Distinction #1 – Intentional Sins and Unintentional Sins

While all sin is sin, all sin incurs guilt, and all guilt needs forgiveness from God, the Bible distinguishes intentional sins and unintentional sins (Lev. 4; Num. 15).

Allison, a Christian woman, chose to marry a non-Christian man. She knew that God’s Word prohibits believers from marrying unbelievers (e.g., 1 Cor. 7:39; 2 Cor. 6:14). But she married him anyway despite the objections of her conscience, her pastor, and Christian friends. She felt guilty at the time and continued to do so until a biblical counselor helped Allison to confess her sins and receive God’s forgiveness in Christ.

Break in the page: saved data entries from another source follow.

(* ===== verification/WebBotAuthConfig.v ===== *)
(** * The signing identity of a service
      ([cmd/joshbot/web_bot_auth_config.go], [conformance.go])

    The mode and the key files from the environment, the signer the runtime
    hands to its HTTP client, and the conformance command. [files] is
    [os.Open]. *)

From S2P Require Import Prelude GoText GoErrors GoUrl GoNetip GoEncoding Origin Netguard RobotsHTTP PublicData RegistryService WebBotAuth Settings.

Definition webBotAuthModeRequired : bytes := bs "required".
Definition webBotAuthModeUnsigned : bytes := bs "unsigned".

Record webBotAuthConfig : Type := mkWebBotAuthConfig {
  config_mode : bytes;
  config_active : option Identity;
  config_transition : option Identity;
}.

Definition invalid_web_bot_auth : error := wrap (errors_New errInvalidWebBotAuthConfiguration).

Definition parseWebBotAuthMode (value : bytes) : res error bytes :=
  if bytes_eqb value [] then Ok webBotAuthModeRequired
  else if bytes_eqb value webBotAuthModeRequired || bytes_eqb value webBotAuthModeUnsigned then Ok value
  else Err invalid_web_bot_auth.

Definition configuredPrivateKeyPath (getenv : bytes -> bytes) (name : bytes) : res error bytes :=
  let path := getenv name in
  if bytes_eqb path [] then Ok []
  else if negb (bytes_eqb (TrimSpace path) path) then Err invalid_web_bot_auth
  else Ok path.

Definition resolveWebBotAuthActivePrivateKeyPath (getenv : bytes -> bytes) : res error bytes :=
  let? activePath := configuredPrivateKeyPath getenv (bs "JOSHBOT_WEB_BOT_AUTH_ACTIVE_PRIVATE_KEY_FILE") in
  let? legacyPath := configuredPrivateKeyPath getenv (bs "JOSHBOT_WEB_BOT_AUTH_PRIVATE_KEY_FILE") in
  if negb (bytes_eqb activePath []) && negb (bytes_eqb legacyPath []) then Err invalid_web_bot_auth
  else if negb (bytes_eqb activePath []) then Ok activePath
  else Ok legacyPath.

Section Loading.
Context `{SHA256} `{Ed25519} `{KeyFiles}.
Variable files : bytes -> option stream.

Definition readWebBotAuthIdentityFile (path : bytes) : res error Identity :=
  match files path with
  | None => Err (errors_New errOpenWebBotAuthPrivateKeyFile)
  | Some file =>
      match ReadIdentity (Some file) with
      | Err e => Err (join (errors_New errInvalidWebBotAuthPrivateKey) e)
      | Ok i => Ok i
      end
  end.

Beth, also a Christian, also married a non-Christian man and thereby also violated God’s Law. But she did so unknowingly, ignorant of God’s Word. Beth felt no guilt. It was only when her biblical counselor taught her God’s Word that Beth immediately felt guilty. She too repented and found God’s forgiveness in Christ.

While Allison’s willful sin and Beth’s unknowing sin were both sinful and incurred true guilt before God, we would minister to each of them differently.

Distinction #2 – Objective Guilt and Subjective Guilt

We should also distinguish between objective guilt before God and subjective guilt. Objective guilt involves our actions of violating God’s Law. Whenever we act (or think, desire, speak, respond, etc.) contrary to God’s Word, we are guilty before God. Whenever we do what God forbids (sins of commission, 1 John 3:4) or fail to do what God requires (sins of omission, James 4:17), we are guilty before God.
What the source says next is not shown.